Most build steps don't need unrestricted outbound internet access. Allowlisting known-good domains and alerting on anything else would have flagged SANDCLOCK's exfiltration within minutes.

Destroy runners after every job.

Ephemeral runners prevent credential files from accumulating. Combine this with just-in-time secret provisioning that injects only what each step needs for only the duration it needs them.

Minimize workflow permissions.

permissions:
  contents: read
  # Don't grant write access unless the step genuinely needs it
  # Don't expose deployment secrets to scanning steps

A Trivy scan doesn't need write access to the repository. It doesn't need deployment secrets. Least privilege limits blast radius.

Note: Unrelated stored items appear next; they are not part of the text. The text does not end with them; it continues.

Lemma file_host_done_scheme (buffer : list ascii) (u : URL.url) :
  URL.file_host_done buffer = Some u -> URL.scheme u = "file".
Proof.
  unfold URL.file_host_done, URL.with_host.
  destruct (_ || _); [intro E; inversion E; reflexivity|].
  destruct (URL.host_parse false buffer) as [h|]; [|discriminate].
  destruct h as [name| | | |]; try (intro E; inversion E; reflexivity).
  repeat match goal with
         | |- context [match ?x with _ => _ end] => destruct x
         end; intro E; inversion E; reflexivity.
Qed.

Lemma file_state_scheme (input : list ascii) (u : URL.url) :
  URL.file_state input = Some u -> URL.scheme u = "file".
Proof.
  assert (Hhost : forall input buffer,
            URL.file_host_state input buffer = Some u -> URL.scheme u = "file").
  { intro i. induction i as [|c rest IH]; intro b; simpl.
    - apply file_host_done_scheme.
    - destruct (URL.ends_authority true c); [apply file_host_done_scheme|apply IH]. }
  unfold URL.file_state, URL.file_slash_state, URL.with_host.
  destruct input as [|c rest]; [intro E; inversion E; reflexivity|].
  destruct (_ || _); [|intro E; inversion E; reflexivity].
  destruct rest as [|c' rest']; [intro E; inversion E; reflexivity|].
  destruct (_ || _); [apply Hhost|intro E; inversion E; reflexivity].
Qed.

Lemma scheme_done_host (scheme : string) (remaining : list ascii) (u : URL.url) :
  URL.scheme_done scheme remaining = Some u ->
  URL.scheme u = scheme
  /\ (URL.default_port scheme <> None -> has_host u = true).
Proof.
  intro Hdone.
  destruct (String.eqb scheme "file") eqn:Efile.
  - unfold URL.scheme_done in Hdone. rewrite Efile in Hdone.
    apply String.eqb_eq in Efile. subst scheme.
    split; [exact (file_state_scheme _ _ Hdone)|].
    intro Hport. exfalso. apply Hport. reflexivity.
  - destruct (URL.is_special scheme) eqn:Hspecial.
    + unfold URL.scheme_done in Hdone. rewrite Efile, Hspecial in Hdone.
      destruct (slashes_state_cases scheme remaining) as [input' E].
      rewrite E in Hdone. apply ignore_slashes_host in Hdone as [Hs Hh].
      split; [exact Hs|]. intros _. exact (Hh Hspecial).
    + assert (Hport : URL.default_port scheme = None).
      { unfold URL.is_special in Hspecial. rewrite Efile in Hspecial.
        destruct (URL.default_port scheme); [discriminate|reflexivity]. }
      destruct (not_special_cases scheme remaining Hspecial Efile) as [E|[input' E]];
        rewrite E in Hdone.
      * inversion Hdone. split; [reflexivity|]. intro H. exfalso. exact (H Hport).
      * apply authority_state_host in Hdone as [Hs _].
        split; [exact Hs|]. intro H. exfalso. exact (H Hport).
Qed.

Lemma scheme_state_done (input buffer : list ascii) (u : URL.url) :
  URL.scheme_state input buffer = Some u ->
  exists scheme remaining, URL.scheme_done scheme remaining = Some u.
Proof.
  revert buffer. induction input as [|c rest IH]; intros buffer; simpl.
  - discriminate.
  - destruct (_ || _); [apply IH|].
    destruct (Ascii.eqb c ":"); [|discriminate].
    intro H. eexists _, _. exact H.
Qed.

(** In a URL of a special scheme other than [file] the host is never
    missing: for [http], [https], [ws], [wss] and [ftp], the schemes
    with a default port, whatever the parser accepts has a scheme and a
    host. *)
Lemma special_URL_has_host (s : string) (u : URL.url) :
  URL.basic_URL_parse s = Some u ->
  URL.default_port (URL.scheme u) <> None ->
  has_host u = true.
Proof.
  unfold URL.basic_URL_parse, URL.scheme_start_state.
  destruct (filter _ _) as [|c rest]; [discriminate|].
  destruct (URL.is_alpha c); [|discriminate].
  intros Hstate Hport.
  apply scheme_state_done in Hstate as (scheme & remaining & Hdone).
  apply scheme_done_host in Hdone as [Hscheme Hhost].
  apply Hhost. rewrite <- Hscheme. exact Hport.
Qed.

Checklist: Post-Incident Response

If any of these four projects ran in your environment during the affected windows:

1. Identify every CI/CD run that used the compromised versions
2. List every secret, token, and credential accessible to those runs
3. Rotate all of them. Not some. All
4. Audit Git history for unexpected commits pushed with stolen credentials
5. Check cloud provider audit logs for unauthorized API calls
6. Pin all GitHub Actions to commit SHAs going forward
7. Add hash verification to all pip install commands
8. Restrict runner network egress to allowlisted domains
9. Subscribe to security advisories for every action and package in your pipeline

The Trust Problem Doesn't Have a Clean Fix

Every dependency is a trust decision. Every GitHub Action, every PyPI package, every base image. Developers make hundreds of these calls per project, mostly without thinking about it.

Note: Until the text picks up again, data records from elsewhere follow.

(** Witness for X2: [sysclk = 36 MHz] with the PLL locking at once. *)
Lemma freeze_trace_matches_clocks_witness :
  exists rest, [ACR_write_latency 1; CFGR_write_pllmul 7; CR_write_pllon;
                CR_read_pllrdy true; CFGR_modify_pre_sw 3 3 7 2]
               = ACR_write_latency (latency 36000000) :: rest.
Proof.
  destruct (freeze_trace_matches_clocks (set_sysclk cfgr_default 36000000)
              [true]
              [ACR_write_latency 1; CFGR_write_pllmul 7; CR_write_pllon;
               CR_read_pllrdy true; CFGR_modify_pre_sw 3 3 7 2]
              (mkClocks 36000000 36000000 36000000 1 1 36000000)
              ltac:(vm_compute; reflexivity))
    as (rest & _ & _ & _ & _ & _ & H & _).
  exists rest. exact H.
Defined.

Lemma hpre_bits_some (c : CFGR) (s h b : Z) :
  hclk c = Some h -> hpre_bits_of c s = Ok b ->
  h <> 0 /\ hpre_of_ratio (s / h) = Ok b.
Proof.
  intros Hh. unfold hpre_bits_of, map_unwrap_or, bind, u32_div. rewrite Hh.
  destruct (Z.eqb_spec h 0); [discriminate|]. auto.
Qed.

Lemma ppre_bits_some (t h b : Z) :
  ppre_bits_of (Some t) h = Ok b -> t <> 0 /\ ppre_of_ratio (h / t) = Ok b.
Proof.
  unfold ppre_bits_of, map_unwrap_or, bind, u32_div.
  destruct (Z.eqb_spec t 0); [discriminate|]. auto.
Qed.


Lemma ppre_bits_none (h b : Z) : ppre_bits_of None h = Ok b -> b = 3.
Proof. simpl. congruence. Qed.

Lemma ppre_bits_buckets (t h b : Z) :
  ppre_bits_of (Some t) h = Ok b ->
  let r := h / t in
  (r = 1 -> b = 3) /\ (r = 2 -> b = 4) /\ (3 <= r <= 5 -> b = 5) /\
  (6 <= r <= 11 -> b = 6) /\ (12 <= r -> b = 7).
Proof.
  intros H. apply ppre_bits_some in H as [_ H]. revert H. cbv zeta.
  unfold ppre_of_ratio.
  destruct (Z.eqb_spec (h / t) 0); [discriminate|].
  destruct (Z.eqb_spec (h / t) 1); [intros [= <-]; lia|].
  destruct (Z.eqb_spec (h / t) 2); [intros [= <-]; lia|].
  destruct (Z.leb_spec (h / t) 5); [intros [= <-]; lia|].
  destruct (Z.leb_spec (h / t) 11); intros [= <-]; lia.
Qed.


(** X3: how the reported system clock tracks a requested one [t]: requests
    below 12 MHz run on the 8 MHz HSI, requests from 8 MHz up to 68 MHz get
    the largest multiple of 4 MHz not above [t], and requests of 68 MHz and
    more are capped at 64 MHz. *)
Theorem freeze_sysclk_tracks_request (c : CFGR) (rdy : list bool) t tr clk :
  sysclk c = Some t -> 0 <= t < 2 ^ 31 ->
  freeze c rdy = Returned tr clk ->
  (t < 12000000 -> c_sysclk clk = 8000000) /\
  (8000000 <= t -> c_sysclk clk <= t) /\
  (t < 68000000 -> t - 4000000 < c_sysclk clk) /\
  (8000000 <= t < 68000000 -> c_sysclk clk = t / 4000000 * 4000000) /\
  (68000000 <= t -> c_sysclk clk = 64000000).
Proof.
  intros Ht Hr Hf. apply freeze_returned_inv in Hf as (p & Hc & ->).
  apply freeze_compute_inv in Hc as (_ & _ & Hs & _). simpl. rewrite Hs.
  unfold pllmul_of, unwrap_or, HSI. rewrite Ht.
  assert (Hw : u32_wrap (2 * t) = 2 * t)
    by (unfold u32_wrap; apply Z.mod_small; lia).
  rewrite Hw.
  replace (2 * t / 8000000) with (t / 4000000)
    by (change 8000000 with (2 * 4000000); rewrite Z.div_mul_cancel_l; lia).
  set (m := Z.min (Z.max (t / 4000000) 2) 16).
  replace (m * 8000000 / 2) with (m * 4000000)
    by (replace (m * 8000000) with (m * 4000000 * 2) by ring;
        rewrite Z.div_mul; lia).
  pose proof (Z.div_mod t 4000000 ltac:(lia)).
  pose proof (Z.mod_pos_bound t 4000000 ltac:(lia)).
  subst m. lia.
Qed.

The standard advice says: verify everything, audit dependencies, read source code, check hashes. In practice, nobody does this for every package in every project on every update. The volume is too high and the tooling to make it manageable is still catching up.

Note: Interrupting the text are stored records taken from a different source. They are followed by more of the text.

Lemma ExecuteStep_failure_run (w : World MemDB) stepID p s handler (saga : nat) g d e :
  steps (db (machine w)) !! stepID = Some p →
  deref (heap (machine w)) p = Some s →
  Step_Status s = StatusPending →
  hs !! Step_Name s = Some handler →
  sagas (db (machine w)) !! Step_SagaID s = Some saga →
  sagaObjs (heap (machine w)) !! saga = Some g →
  NoDup (stepIDs g) →
  Execute handler
    (copyInto (entriesOf (Step_Data s)) (copyInto (entriesOf (Saga_Data g)) ∅))
  = (d, Some e) →
  let o := mkOrchestrator (MemoryStorage wall visit) hs in
  let failed := failedStep (wall (ticks (machine w))) e s in
  ∃ w' g',
    ExecuteStep wall o stepID w = (w', Return None)
    ∧ uuids w' = uuids w
    ∧ published w' = published w ++ compensations g'
    ∧ sagaObjs (heap (machine w')) !! saga = Some g'
    ∧ sagaMeta g' = sagaMeta (set_Saga_Status StatusFailed g)
    ∧ sagas (db (machine w')) = <[Saga_ID g := saga]> (sagas (db (machine w)))
    ∧ (∀ i si, Saga_Steps g !! i = Some si →
         ∃ si', Saga_Steps g' !! i = Some si'
                ∧ stepCore si'
                  = stepCore (if decide (Step_ID si = Step_ID s) then failed else si)
                ∧ steps (db (machine w')) !! Step_ID si = Some (InSaga saga i))
    ∧ length (Saga_Steps g') = length (Saga_Steps g).
Proof.
  intros Hp Hs Hst Hh Hsaga Hg Hnd Hexec o failed.
  unfold ExecuteStep. subst o. on_memory.
  run_with ltac:(apply onMachine_same, GetStep_run, Hp).
  run_with ltac:(apply onMachine_same, loadStep_run, Hs).
  rewrite bool_decide_eq_true_2 by done. cbn [negb]. rewrite Hh.
  run_with ltac:(apply timeNow_world).
  run_with ltac:(apply modifyStep_world; cbn [machine heap]; exact Hs).
  run_with ltac:(apply modifyStep_world; cbn [machine heap];
                 apply deref_storeStep_same; eauto).
  cbn [machine heap db ticks published uuids].
  set (now := wall (ticks (machine w))) in *.
  set (sA := set_Step_Status StatusProcessing s).
  set (sB := set_Step_StartedAt (Some now) sA).
  destruct (store2_update wall
              (mkMachine (heap (machine w)) (db (machine w))
                         (Datatypes.S (ticks (machine w))))
              p s sA sB saga g Hs eq_refl eq_refl eq_refl Hsaga Hg)
    as (h3 & t3 & Hrun3 & Hp3 & Hf3 & _).
  cbn [heap db ticks] in Hrun3, Hp3, Hf3.
  run_with ltac:(apply onMachine_Return; cbn [machine]; exact Hrun3).
  cbn [machine heap db ticks published uuids].
  set (sB' := set_Step_UpdatedAt _ sB) in *.
  run_with ltac:(apply onMachine_same, loadStep_run; cbn [machine heap]; exact Hp3).
  run_with ltac:(apply onMachine_same, GetSaga_run; cbn [machine db sagas]; exact Hsaga).
  destruct (stepFrame_lookup _ _ _ _ _ Hf3 Hg) as (g3 & Hg3 & Hmeta3 & Hids3).
  run_with ltac:(apply onMachine_same, loadSaga_run; cbn [machine heap]; exact Hg3).
  run_with ltac:(apply onMachine_same, loadStep_run; cbn [machine heap]; exact Hp3).
  replace (Saga_Data g3) with (Saga_Data g) by (by apply (f_equal Saga_Data) in Hmeta3).
  change (Step_Data sB') with (Step_Data s). rewrite Hexec.
  run_with ltac:(apply modifyStep_world; cbn [machine heap]; exact Hp3).
  run_with ltac:(apply modifyStep_world; cbn [machine heap];
                 apply deref_storeStep_same; eauto).
  cbn [machine heap db ticks published uuids].
  set (sC := set_Step_Status StatusFailed sB').
  set (sD := set_Step_Error e sC).
  set (db3 := mkMemDB (sagas (db (machine w))) (<[Step_ID s := p]> (steps (db (machine w))))).
  destruct (store2_update wall (mkMachine h3 db3 t3) p sB' sC sD saga g3
              Hp3 eq_refl eq_refl eq_refl Hsaga Hg3)
    as (h6 & t6 & Hrun6 & Hp6 & Hf6 & Hcopy6).
  cbn [heap db ticks] in Hrun6, Hp6, Hf6, Hcopy6.
  run_with ltac:(apply onMachine_Return; cbn [machine]; exact Hrun6).
  cbn [machine heap db ticks published uuids sagas steps db3].
  set (sD' := set_Step_UpdatedAt _ sD) in *.
  change (Step_ID sB') with (Step_ID s) in *.
  rewrite insert_insert_eq.
  destruct (stepFrame_lookup _ _ _ _ _ Hf6 Hg3) as (g6 & Hg6 & Hmeta6 & Hids6).
  match goal with |- context [bind (startCompensation _ _) _ ?w6] =>
    destruct (startCompensation_run wall visit hs w6 saga g6 Hg6)
      as (g8 & t8 & Hcomp & Hcore8)
  end.
  cbn [machine heap db ticks sagas steps published uuids] in Hcomp.
  run_with ltac:(exact Hcomp).
  unfold ret.
  assert (Hsteps8 : stepCore <$> Saga_Steps g8 = stepCore <$> Saga_Steps g6)
    by (by apply (f_equal Saga_Steps) in Hcore8).
  assert (Hm6 : sagaMeta g6 = sagaMeta g) by congruence.
  assert (Hid6 : Saga_ID g6 = Saga_ID g) by (by apply (f_equal Saga_ID) in Hm6).
  assert (Hnd6 : NoDup (Step_ID <$> Saga_Steps g6)).
  { change (NoDup (stepIDs g6)). by rewrite Hids6, Hids3. }
  eexists _, g8. split; [reflexivity|].
  cbn [machine heap db sagas steps published uuids].
  split; [done|]. split; [done|]. split; [apply storeSaga_lookup|].
  split.
  { apply (f_equal sagaMeta) in Hcore8.
    transitivity (sagaMeta (set_Saga_Status StatusFailed g6)).
    - revert Hcore8. by destruct g8, g6.
    - revert Hm6. destruct g6, g. simpl. by intros [= -> -> -> -> ->]. }
  split; [by rewrite Hid6|]. split.
  - intros i si Hi.
    assert (Hi3 : ∃ si3, Saga_Steps g3 !! i = Some si3 ∧ Step_ID si3 = Step_ID si).
    { assert (Hl : stepIDs g3 !! i = Some (Step_ID si))
        by (rewrite Hids3; unfold stepIDs; by rewrite list_lookup_fmap, Hi).
      unfold stepIDs in Hl. rewrite list_lookup_fmap in Hl.
      destruct (Saga_Steps g3 !! i) as [si3|]; [|done].
      exists si3. split; [done|]. by apply (inj Some) in Hl. }
    destruct Hi3 as (si3 & Hi3 & Hid3).
    assert (Hi6 : ∃ si6, Saga_Steps g6 !! i = Some si6
                         ∧ Step_ID si6 = Step_ID si
                         ∧ si6 = if decide (Step_ID si = Step_ID s) then sD' else si).
    { destruct (decide (Step_ID si = Step_ID s)) as [Heq|Hne].
      - pose proof (Hcopy6 i si3 Hi3 ltac:(congruence) ltac:(by rewrite Hids3)) as Hc.
        cbn [deref] in Hc. rewrite Hg6 in Hc. exists sD'. by repeat split.
      - destruct Hf3 as (_ & _ & Ho3). destruct Hf6 as (_ & _ & Ho6).
        pose proof (Ho3 (InSaga saga i) si) as H3. cbn [deref] in H3.
        rewrite Hg, Hg3 in H3. specialize (H3 Hi Hne).
        pose proof (Ho6 (InSaga saga i) si) as H6. cbn [deref] in H6.
        rewrite Hg3, Hg6 in H6. specialize (H6 H3 Hne).
        exists si. by repeat split. }
    destruct Hi6 as (si6 & Hi6 & Hid & Hval).
    destruct (stepCore_fmap_lookup _ _ i si6 Hsteps8 Hi6) as (si8 & Hi8 & Hc8).
    exists si8. split; [done|]. split.
    + rewrite Hc8, Hval. by destruct (decide (Step_ID si = Step_ID s)).
    + rewrite <- Hid. by rewrite (saveIndex_lookup_in saga _ 0 _ i si6 Hnd6 Hi6).
  - assert (Hl6 : length (stepIDs g6) = length (stepIDs g)) by (by rewrite Hids6, Hids3).
    unfold stepIDs in Hl6. rewrite !length_fmap in Hl6.
    pose proof (f_equal length Hsteps8) as Hl8. rewrite !length_fmap in Hl8.
    congruence.
Qed.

What March 2026 demonstrated wasn't a new category of attack. Supply chain compromises have been documented for years. What it demonstrated is that the trust boundary extends further than most teams realize. The vulnerability scanner isn't outside the attack surface. It's part of it. The IaC checker isn't a neutral observer. It's running code on your infrastructure with access to your secrets, just like everything else in the pipeline.

Treating security tools as inherently trustworthy because they're security tools is the same mistake as treating any dependency as safe because it's popular. Popularity doesn't prevent compromise. It incentivizes it.

The teams that weathered this best weren't the ones with the most security tools. They were the ones who treated their security tools with the same suspicion they'd apply to any third-party code. Pinned versions. Restricted permissions. Monitored behavior. Rotated credentials fast when the advisories dropped.

Four projects. Eight days. Two scanners turned into attack vectors. Thousands of pipelines silently compromised.

The question isn't whether this happens again. It's whether the pipeline will catch it when it does.